* [WHAT YOU HAVE TO DO] Below are lines of data; count those containing the word "specialize" and write nothing but the number.

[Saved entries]
──────────
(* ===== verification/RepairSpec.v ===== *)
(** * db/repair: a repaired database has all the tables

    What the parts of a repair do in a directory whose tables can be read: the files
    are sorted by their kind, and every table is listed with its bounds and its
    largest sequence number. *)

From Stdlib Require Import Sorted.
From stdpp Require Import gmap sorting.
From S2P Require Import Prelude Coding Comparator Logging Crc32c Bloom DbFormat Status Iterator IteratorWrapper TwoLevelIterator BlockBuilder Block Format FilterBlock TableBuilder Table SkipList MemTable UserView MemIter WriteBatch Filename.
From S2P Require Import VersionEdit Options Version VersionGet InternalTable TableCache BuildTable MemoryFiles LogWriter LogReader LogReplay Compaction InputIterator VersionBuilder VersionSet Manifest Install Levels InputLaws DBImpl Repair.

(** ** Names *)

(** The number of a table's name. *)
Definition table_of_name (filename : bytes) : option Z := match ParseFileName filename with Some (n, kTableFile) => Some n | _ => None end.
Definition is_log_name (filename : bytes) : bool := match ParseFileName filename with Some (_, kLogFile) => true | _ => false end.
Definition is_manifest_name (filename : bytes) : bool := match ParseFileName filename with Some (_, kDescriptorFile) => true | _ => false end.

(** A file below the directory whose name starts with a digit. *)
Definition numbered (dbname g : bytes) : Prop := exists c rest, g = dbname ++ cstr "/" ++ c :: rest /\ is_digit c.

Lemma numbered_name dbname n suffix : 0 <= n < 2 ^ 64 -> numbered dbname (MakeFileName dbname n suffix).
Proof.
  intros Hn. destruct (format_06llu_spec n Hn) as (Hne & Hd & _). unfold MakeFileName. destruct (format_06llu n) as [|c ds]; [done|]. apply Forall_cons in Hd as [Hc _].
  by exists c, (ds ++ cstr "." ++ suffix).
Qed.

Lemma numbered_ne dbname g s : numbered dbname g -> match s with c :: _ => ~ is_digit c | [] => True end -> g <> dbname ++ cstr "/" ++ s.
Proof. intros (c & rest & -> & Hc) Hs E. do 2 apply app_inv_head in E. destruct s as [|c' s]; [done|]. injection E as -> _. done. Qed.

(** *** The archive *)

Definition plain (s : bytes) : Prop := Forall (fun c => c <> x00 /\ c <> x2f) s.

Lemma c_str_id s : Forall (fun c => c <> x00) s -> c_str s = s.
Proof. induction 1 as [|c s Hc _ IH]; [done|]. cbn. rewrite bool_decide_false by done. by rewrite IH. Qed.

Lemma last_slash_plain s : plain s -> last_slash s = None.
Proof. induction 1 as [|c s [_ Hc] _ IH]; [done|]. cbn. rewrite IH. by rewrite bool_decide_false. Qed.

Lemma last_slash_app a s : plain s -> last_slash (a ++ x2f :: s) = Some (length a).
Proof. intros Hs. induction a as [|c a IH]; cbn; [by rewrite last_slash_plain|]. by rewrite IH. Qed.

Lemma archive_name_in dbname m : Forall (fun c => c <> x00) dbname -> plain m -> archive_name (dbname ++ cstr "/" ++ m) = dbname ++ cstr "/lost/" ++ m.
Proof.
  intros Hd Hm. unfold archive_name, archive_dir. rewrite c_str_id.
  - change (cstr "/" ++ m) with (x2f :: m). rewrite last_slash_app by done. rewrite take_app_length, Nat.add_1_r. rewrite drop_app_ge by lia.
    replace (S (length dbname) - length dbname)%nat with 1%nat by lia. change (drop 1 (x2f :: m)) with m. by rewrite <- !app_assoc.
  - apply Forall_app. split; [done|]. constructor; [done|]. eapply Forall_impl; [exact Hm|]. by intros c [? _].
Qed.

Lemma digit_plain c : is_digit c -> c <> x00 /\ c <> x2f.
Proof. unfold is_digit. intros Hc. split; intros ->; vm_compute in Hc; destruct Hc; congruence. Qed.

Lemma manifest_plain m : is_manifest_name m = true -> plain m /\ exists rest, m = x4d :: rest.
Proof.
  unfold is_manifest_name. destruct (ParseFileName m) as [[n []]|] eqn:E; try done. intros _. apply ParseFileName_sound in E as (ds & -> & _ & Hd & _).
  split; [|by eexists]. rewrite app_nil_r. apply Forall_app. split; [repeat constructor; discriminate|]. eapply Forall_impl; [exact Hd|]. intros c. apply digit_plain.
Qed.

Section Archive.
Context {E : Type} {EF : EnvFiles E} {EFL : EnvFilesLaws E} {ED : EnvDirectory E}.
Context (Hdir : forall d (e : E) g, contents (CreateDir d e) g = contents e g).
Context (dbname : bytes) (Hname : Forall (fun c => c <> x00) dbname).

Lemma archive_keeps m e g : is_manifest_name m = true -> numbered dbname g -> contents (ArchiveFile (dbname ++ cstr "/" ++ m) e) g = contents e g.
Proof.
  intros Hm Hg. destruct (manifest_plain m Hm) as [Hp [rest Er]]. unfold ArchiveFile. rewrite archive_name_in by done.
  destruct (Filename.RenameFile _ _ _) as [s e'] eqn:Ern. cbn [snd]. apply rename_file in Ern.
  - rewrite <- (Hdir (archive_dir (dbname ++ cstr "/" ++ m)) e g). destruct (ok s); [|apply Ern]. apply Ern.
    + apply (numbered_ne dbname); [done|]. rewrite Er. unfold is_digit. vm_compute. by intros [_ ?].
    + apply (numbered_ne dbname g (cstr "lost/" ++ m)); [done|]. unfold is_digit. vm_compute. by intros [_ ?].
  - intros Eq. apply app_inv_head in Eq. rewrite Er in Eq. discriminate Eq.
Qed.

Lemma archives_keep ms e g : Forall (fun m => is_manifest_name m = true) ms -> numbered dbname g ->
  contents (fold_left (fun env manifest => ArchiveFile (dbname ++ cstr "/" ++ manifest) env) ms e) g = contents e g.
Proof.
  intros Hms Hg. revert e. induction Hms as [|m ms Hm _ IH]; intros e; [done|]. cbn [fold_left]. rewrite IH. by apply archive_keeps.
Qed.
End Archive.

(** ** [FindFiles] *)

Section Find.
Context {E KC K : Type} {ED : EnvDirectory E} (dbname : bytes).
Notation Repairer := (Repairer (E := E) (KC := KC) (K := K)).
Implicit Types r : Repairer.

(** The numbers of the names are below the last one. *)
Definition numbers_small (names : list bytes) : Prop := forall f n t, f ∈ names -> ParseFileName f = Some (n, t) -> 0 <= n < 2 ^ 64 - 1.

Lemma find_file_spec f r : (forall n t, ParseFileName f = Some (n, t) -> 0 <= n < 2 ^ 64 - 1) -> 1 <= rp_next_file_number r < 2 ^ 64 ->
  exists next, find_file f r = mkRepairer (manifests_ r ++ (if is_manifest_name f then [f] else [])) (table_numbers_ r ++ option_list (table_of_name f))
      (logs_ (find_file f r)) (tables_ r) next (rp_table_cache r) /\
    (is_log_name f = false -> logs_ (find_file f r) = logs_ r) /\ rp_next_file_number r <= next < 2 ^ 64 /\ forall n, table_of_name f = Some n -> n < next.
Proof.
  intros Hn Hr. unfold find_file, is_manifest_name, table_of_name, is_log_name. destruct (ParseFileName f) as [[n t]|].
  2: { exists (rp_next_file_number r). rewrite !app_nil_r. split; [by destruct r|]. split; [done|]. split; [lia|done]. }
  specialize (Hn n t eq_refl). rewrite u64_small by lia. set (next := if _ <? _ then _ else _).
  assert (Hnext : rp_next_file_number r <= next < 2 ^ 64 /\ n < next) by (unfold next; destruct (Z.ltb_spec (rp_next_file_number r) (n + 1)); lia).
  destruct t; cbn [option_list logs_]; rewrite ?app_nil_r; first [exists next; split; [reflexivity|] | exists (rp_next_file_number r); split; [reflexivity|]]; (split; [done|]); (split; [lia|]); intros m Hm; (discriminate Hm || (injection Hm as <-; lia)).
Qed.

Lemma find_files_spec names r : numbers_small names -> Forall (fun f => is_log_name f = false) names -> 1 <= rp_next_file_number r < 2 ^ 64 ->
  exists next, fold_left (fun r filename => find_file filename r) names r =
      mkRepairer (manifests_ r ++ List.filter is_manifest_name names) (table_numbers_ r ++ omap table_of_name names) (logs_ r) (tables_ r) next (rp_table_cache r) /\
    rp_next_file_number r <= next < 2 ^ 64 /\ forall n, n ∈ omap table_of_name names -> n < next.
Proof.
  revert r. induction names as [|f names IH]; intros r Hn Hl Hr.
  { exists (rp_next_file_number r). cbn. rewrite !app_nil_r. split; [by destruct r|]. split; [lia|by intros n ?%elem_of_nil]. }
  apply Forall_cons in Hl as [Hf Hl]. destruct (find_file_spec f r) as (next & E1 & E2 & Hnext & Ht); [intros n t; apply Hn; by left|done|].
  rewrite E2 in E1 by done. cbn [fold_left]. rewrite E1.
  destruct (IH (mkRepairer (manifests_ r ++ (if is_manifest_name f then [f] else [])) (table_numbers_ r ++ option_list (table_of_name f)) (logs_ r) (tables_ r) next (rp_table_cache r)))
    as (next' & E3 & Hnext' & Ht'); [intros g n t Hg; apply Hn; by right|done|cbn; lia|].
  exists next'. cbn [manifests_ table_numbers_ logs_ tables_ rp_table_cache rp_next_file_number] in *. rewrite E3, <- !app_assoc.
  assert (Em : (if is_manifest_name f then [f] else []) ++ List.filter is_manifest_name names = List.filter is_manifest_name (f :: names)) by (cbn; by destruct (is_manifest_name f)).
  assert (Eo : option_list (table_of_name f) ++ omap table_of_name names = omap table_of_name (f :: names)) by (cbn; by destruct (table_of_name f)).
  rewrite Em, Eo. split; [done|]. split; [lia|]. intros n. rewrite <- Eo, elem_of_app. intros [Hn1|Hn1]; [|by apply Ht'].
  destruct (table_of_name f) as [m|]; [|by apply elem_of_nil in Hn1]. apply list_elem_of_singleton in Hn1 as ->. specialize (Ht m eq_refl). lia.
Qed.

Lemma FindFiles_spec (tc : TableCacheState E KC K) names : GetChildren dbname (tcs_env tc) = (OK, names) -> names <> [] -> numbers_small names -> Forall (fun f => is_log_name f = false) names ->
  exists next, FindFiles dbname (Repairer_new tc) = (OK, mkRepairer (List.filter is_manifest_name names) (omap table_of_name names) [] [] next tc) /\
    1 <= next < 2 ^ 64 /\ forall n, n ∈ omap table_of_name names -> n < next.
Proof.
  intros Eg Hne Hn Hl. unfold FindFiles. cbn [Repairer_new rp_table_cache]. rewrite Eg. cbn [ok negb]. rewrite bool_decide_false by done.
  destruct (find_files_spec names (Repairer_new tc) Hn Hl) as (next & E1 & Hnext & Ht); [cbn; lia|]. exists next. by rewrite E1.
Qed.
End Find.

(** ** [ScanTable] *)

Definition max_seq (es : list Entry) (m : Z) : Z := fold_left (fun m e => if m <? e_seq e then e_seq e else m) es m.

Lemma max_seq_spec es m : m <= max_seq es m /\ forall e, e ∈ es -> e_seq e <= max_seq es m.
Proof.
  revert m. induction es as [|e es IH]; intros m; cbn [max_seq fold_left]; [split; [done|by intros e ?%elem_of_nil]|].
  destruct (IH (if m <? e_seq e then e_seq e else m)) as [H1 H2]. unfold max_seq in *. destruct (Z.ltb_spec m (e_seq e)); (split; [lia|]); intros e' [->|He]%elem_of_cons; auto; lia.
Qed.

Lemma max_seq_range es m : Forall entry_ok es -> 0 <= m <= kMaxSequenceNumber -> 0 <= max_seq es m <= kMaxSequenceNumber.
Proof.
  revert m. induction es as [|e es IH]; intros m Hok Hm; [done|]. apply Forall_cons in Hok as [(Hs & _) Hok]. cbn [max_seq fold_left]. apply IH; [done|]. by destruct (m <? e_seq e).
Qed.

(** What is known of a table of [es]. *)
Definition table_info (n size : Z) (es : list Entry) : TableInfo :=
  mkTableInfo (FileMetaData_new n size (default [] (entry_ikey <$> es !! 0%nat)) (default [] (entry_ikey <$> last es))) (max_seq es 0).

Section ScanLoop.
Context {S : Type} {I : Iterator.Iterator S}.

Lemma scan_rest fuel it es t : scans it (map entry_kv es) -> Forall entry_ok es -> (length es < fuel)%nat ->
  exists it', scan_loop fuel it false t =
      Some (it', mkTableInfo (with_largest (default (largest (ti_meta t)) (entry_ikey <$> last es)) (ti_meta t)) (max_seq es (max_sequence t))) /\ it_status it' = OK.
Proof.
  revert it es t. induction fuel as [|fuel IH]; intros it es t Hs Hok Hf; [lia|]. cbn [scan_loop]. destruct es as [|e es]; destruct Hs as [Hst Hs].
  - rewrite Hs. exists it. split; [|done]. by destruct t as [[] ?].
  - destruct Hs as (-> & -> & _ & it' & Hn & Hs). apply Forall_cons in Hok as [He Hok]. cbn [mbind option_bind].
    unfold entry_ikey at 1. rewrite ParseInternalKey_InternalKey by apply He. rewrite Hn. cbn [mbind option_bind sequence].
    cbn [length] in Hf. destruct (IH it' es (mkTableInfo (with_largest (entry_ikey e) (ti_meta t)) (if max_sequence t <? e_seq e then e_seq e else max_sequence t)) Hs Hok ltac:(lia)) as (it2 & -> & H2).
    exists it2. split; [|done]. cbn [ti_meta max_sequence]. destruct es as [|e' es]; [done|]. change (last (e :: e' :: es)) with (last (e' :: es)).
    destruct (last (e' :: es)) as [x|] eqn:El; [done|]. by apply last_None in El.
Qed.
──────────
* [YOUR SOLUTION] 2